*** INFORMATION PROVIDED
(** Whatever the command wrote, the answer of the command uploader, when
    it gives one, starts with a URL. *)
Lemma upload_names_url command files ended :
  names_url (upload parseInt command files ended).
Proof.
  unfold upload. destruct (String.eqb command ""); [exact I |].
  destruct ended as [|stdout stderr]; [exact I |].
  destruct (negb _); [exact I |].
  destruct (parseURL _ _ _) as [urls|] eqn:Hp; [| exact I].
  apply parseURL_urls in Hp as [Hne Hall].
  apply first_url_starts_h, join_starts_h; assumption.
Qed.

(** With the command uploader behind the manager, the records stay well
    uploaded through any sequence of operations. *)
Lemma records_with_command_uploader (s : St) (ops : list operation)
    (runs : list (string * string * exec_result)) :
  images (this s) = [] ->
  replies (world s) =
    map (fun run => upload parseInt run.1.1 run.1.2 run.2) runs ->
  records_ok (this (perform_all ops s)).
Proof.
  intros Hempty Hruns. apply sound_perform_all. split.
  - unfold records_ok. rewrite Hempty. constructor.
  - unfold answers_ok. rewrite Hruns. apply Forall_map, Forall_forall.
    intros run _. apply upload_names_url.
Qed.

End custom_uploader_facts.

(** The test [urls.length > 0] of [uploadImage] holds whatever the
    uploader answered. *)
Lemma split_length_positive c s : (0 <? length (JS.split c s))%nat = true.
Proof.
  apply Nat.ltb_lt. pose proof (split_nonempty c s).
  destruct (JS.split c s); [contradiction | simpl; lia].
Qed.

(** C1.  Start from a manager without records, on a host whose uploader
    answers each request it does not reject with a comma-separated list
    that starts with a URL, and run any sequence of [addImage],
    [uploadAllImages], [downloadAllImages], [removeImage] and
    [renameImageFolder], whether the calls return or throw.  Every record
    of the manager that has [isUploaded] true then has a [remotePath]
    other than the empty text. *)
Theorem C1_uploaded_records_have_a_remote_path (s : St) (ops : list operation) :
  images (this s) = [] ->
  Forall names_url (replies (world s)) ->
  forall k info,
    (k, info) ∈ images (this (perform_all ops s)) ->
    isUploaded info = true -> remotePath info <> "".
Proof.
  intros Hempty Hanswers k info Hin.
  assert (Hs : sound s).
  { split; [| exact Hanswers]. unfold records_ok. rewrite Hempty. constructor. }
  destruct (sound_perform_all ops s Hs) as [Hrecords _].
  unfold records_ok in Hrecords. rewrite Forall_forall in Hrecords.
  exact (Hrecords _ Hin).
Qed.

Lemma C1_uploaded_records_have_a_remote_path_witness :
  let w := with_replies [None; Some "https://x/1.png";
                         Some "https://x/2.png,https://x/3.png"] sample_world in
  let s := fresh_state DEFAULT_SETTINGS "notes/a.md" w in
  let ops := [AddImage "temp/img.png"; AddImage "temp/img.png"; UploadAllImages;
              RenameImageFolder "notes/b.md"; DownloadAllImages;
              RemoveImage "notes/_assets.a/img.png"] in
  map (fun e => (isUploaded (snd e), remotePath (snd e)))
    (images (this (perform_all ops s)))
  = [(true, "https://x/1.png"); (true, "https://x/2.png")] /\
  forall k info,
    (k, info) ∈ images (this (perform_all ops s)) ->
    isUploaded info = true -> remotePath info <> "".
Proof.
  intros w s ops. split; [vm_compute; reflexivity |].
  apply (C1_uploaded_records_have_a_remote_path s ops).
  - vm_compute. reflexivity.
  - vm_compute. repeat constructor; discriminate.
Defined.

(** The premise on the uploader is needed: the test [urls.length > 0] of
    [uploadImage] holds for every answer, the empty text included.  An
    uploader that answered with the empty text would leave a record with
    [isUploaded] true and an empty [remotePath]. *)
Example empty_answer_marks_uploaded :
  let w := with_replies [Some ""] sample_world in
  let s0 := fresh_state DEFAULT_SETTINGS "notes/a.md" w in
  let run := addImage "temp/img.png" s0 in
  ~ names_url (Some "") /\
  fst run = Return "" /\
  exists info,
    JsMap.get "notes/_assets.a/img.png" (images (this (snd run))) = Some info /\
    isUploaded info = true /\ remotePath info = "".
Proof.
  intros w s0 run. split; [intros H; now apply H |].
  split; [vm_compute; reflexivity |].
  eexists. split; [vm_compute; reflexivity |]. split; reflexivity.
Qed.

(* ===================================================================== *)
(** * loadFromJson                                                   *)
(* ===================================================================== *)

(** What the lookup of the sidecar, inside the [try] of [loadFromJson],
    leaves behind. *)
Lemma loadFromJson_looks jsonPath s rb sb :
  (present <- host (Adapter.exists_ jsonPath) ;;
   if present then
     content <- host (Adapter.read jsonPath) ;;
     data <- Sidecar.parse content ;;
     update_images (fun _ => []) ;;;
     imgs <- Sidecar.images_of data ;;
     when (Obj.truthy imgs)
       (match imgs with
        | Some v => update_images (load_entries (Obj.entries v))
        | None => ret tt
        end) ;;;
     ret true
   else ret false) s = (rb, sb) ->
  set_images (images (this s)) (this sb) = this s /\
  ((rb = Throw /\ (images (this sb) = images (this s) \/ images (this sb) = [])) \/
   (rb = Return false /\ this sb = this s /\ present (world s) jsonPath = false) \/
   (rb = Return true /\ present (world s) jsonPath = true)).
Proof.
  intros H.
  apply bind_inv in H as [(found & s1 & He & H) | [[He ->] | [He ->]]];
    apply host_exists_inv in He as (f1 & -> & [Hr | Hr]); try discriminate.
  2: { split; [apply set_images_same | left; auto]. }
  inversion Hr; subst found; clear Hr.
  destruct (present (world s) jsonPath) eqn:Hp.
  2: { apply ret_inv in H as [-> ->]. split; [apply set_images_same | auto]. }
  apply bind_inv in H as [(content & s2 & Hread & H) | [[Hread ->] | [Hread ->]]];
    apply host_inv in Hread as (w2 & Hread & ->);
    try (apply halts_read in Hread; contradiction);
    cbn [this at_world] in *.
  2: { split; [apply set_images_same | left; auto]. }
  destruct content as [bytes | data]; cbn [Sidecar.parse] in H.
  { apply bind_inv in H as [(x & s3 & Hc & _) | [[Hc ->] | [Hc ->]]]; try discriminate.
    inversion Hc; subst. split; [apply set_images_same | left; auto]. }
  apply bind_inv in H as [(x & s3 & Hc & H) | [[Hc ->] | [Hc ->]]]; try discriminate.
  apply ret_inv in Hc as [Hx ->]. inversion Hx; subst x; clear Hx.
  apply bind_inv in H as [(u & s4 & Hc & H) | [[Hc ->] | [Hc ->]]]; try discriminate.
  apply update_this_inv in Hc as [_ ->].
  apply bind_inv in H as [(imgs & s5 & Hc & H) | [[Hc ->] | [Hc ->]]].
  - assert (s5 = {| this := set_images [] (this s); world := w2 |}) as ->.
    { destruct data; cbn [Sidecar.images_of] in Hc;
        first [now apply ret_inv in Hc as [_ ->] | discriminate]. }
    apply bind_inv in H as [(u2 & s6 & Hc2 & H) | [[Hc2 ->] | [Hc2 ->]]].
    + apply ret_inv in H as [-> ->]. split; [| right; right; auto].
      apply when_inv in Hc2 as [[_ Hc2] | (_ & _ & ->)]; [| now destruct (this s)].
      destruct imgs as [v|].
      * apply update_this_inv in Hc2 as [_ ->]. now destruct (this s).
      * apply ret_inv in Hc2 as [_ ->]. now destruct (this s).
    + exfalso. apply when_inv in Hc2 as [[_ Hc2] | (_ & ? & _)]; [| discriminate].
      destruct imgs; discriminate.
    + exfalso. apply when_inv in Hc2 as [[_ Hc2] | (_ & ? & _)]; [| discriminate].
      destruct imgs; discriminate.
  - assert (sb = {| this := set_images [] (this s); world := w2 |}) as ->.
    { destruct data; cbn [Sidecar.images_of] in Hc; inversion Hc; reflexivity. }
    split; [now destruct (this s) | left; split; [reflexivity | right; reflexivity]].
  - exfalso. destruct data; discriminate.
Qed.

(** How [loadFromJson] ends. *)
Lemma loadFromJson_outcome (s s' : St) (r : outcome bool) :
  loadFromJson s = (r, s') ->
  exists found,
    r = Return found /\
    set_images (images (this s)) (this s') = this s /\
    (found = true -> present (world s) (sidecar (this s)) = true) /\
    (found = false -> images (this s') = images (this s) \/ images (this s') = []).
Proof.
  intros H. unfold loadFromJson in H.
  apply bind_inv in H as [(m & s0 & Hc & H) | [[Hc _] | [Hc _]]];
    apply self_inv in Hc as [Hr ->]; try discriminate.
  inversion Hr; subst m; clear Hr.
  apply bind_inv in H as [(jsonPath & s0 & Hc & H) | [[Hc _] | [Hc _]]];
    apply getJsonPath_inv in Hc as [Hr ->]; try discriminate.
  inversion Hr; subst jsonPath; clear Hr.
  apply bind_inv in H as [(found & s1 & Ht & H) | [[Ht ->] | [Ht ->]]].
  - apply ret_inv in H as [-> ->]. exists found.
    apply try_catch_inv in Ht as [(s2 & Hb & Hh) | [Hb _]].
    + apply ret_inv in Hh as [Hf ->]. inversion Hf; subst found.
      apply loadFromJson_looks in Hb as (Hkeep & [(_ & Himgs) | [(? & _) | (? & _)]]);
        try discriminate.
      split; [reflexivity |]. split; [assumption |].
      split; [discriminate | auto].
    + apply loadFromJson_looks in Hb as (Hkeep & [(? & _) | [(Hf & Hthis & _) | (Hf & Hp)]]);
        try discriminate; inversion Hf; subst found.
      * split; [reflexivity |]. split; [assumption |].
        split; [discriminate | rewrite Hthis; auto].
      * split; [reflexivity |]. split; [assumption |].
        split; [intros _; exact Hp | discriminate].
  - exfalso. apply try_catch_inv in Ht as [(s2 & Hb & Hh) | [Hb Hne]];
      [apply ret_inv in Hh as [? _]; discriminate | congruence].
  - exfalso. apply try_catch_inv in Ht as [(s2 & Hb & Hh) | [Hb _]];
      [apply ret_inv in Hh as [? _]; discriminate |].
    apply loadFromJson_looks in Hb as (_ & [(? & _) | [(? & _) | (? & _)]]); discriminate.
Qed.

(** X1.  [loadFromJson] never throws: whatever the host does, it returns
    a boolean and changes nothing of the manager but its map.  It returns
    true only when the sidecar was there.  When it returns false the map
    is as it was, or empty: the map is cleared before the parsed document
    is looked into. *)
Theorem X1_loadFromJson_reports (s : St) :
  exists found,
    fst (loadFromJson s) = Return found /\
    set_images (images (this s)) (this (snd (loadFromJson s))) = this s /\
    (found = true -> present (world s) (sidecar (this s)) = true) /\
    (found = false ->
     images (this (snd (loadFromJson s))) = images (this s) \/
     images (this (snd (loadFromJson s))) = []).
Proof.
  destruct (loadFromJson s) as [r s'] eqn:H. cbn [fst snd].
  destruct (loadFromJson_outcome _ _ _ H) as (found & -> & Hrest).
  exists found. split; [reflexivity | exact Hrest].
Qed.

(* ===================================================================== *)
(** * uploadAllImages keeps the uploaded records                     *)
(* ===================================================================== *)

(** [uploadImage] does nothing to a record that is missing or already
    uploaded. *)
Lemma uploadImage_skips p s :
  to_upload p (images (this s)) = false -> snd (uploadImage p s) = s.
Proof.
  unfold to_upload, uploadImage, JsMap.has, bind, self.
  destruct (JsMap.get p (images (this s))) as [info|]; simpl; [| reflexivity].
  destruct (isUploaded info); [reflexivity | discriminate].
Qed.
******
> **WHAT THE TASK REQUIRES**: Going back over the entries above, copy word for word every line from the one that has "split; [now destruct" on through the one that has "set_images (images (this s)) (this s')".

> **OUTPUT BELOW**:
    split; [now destruct (this s) | left; split; [reflexivity | right; reflexivity]].
  - exfalso. destruct data; discriminate.
Qed.

(** How [loadFromJson] ends. *)
Lemma loadFromJson_outcome (s s' : St) (r : outcome bool) :
  loadFromJson s = (r, s') ->
  exists found,
    r = Return found /\
    set_images (images (this s)) (this s') = this s /\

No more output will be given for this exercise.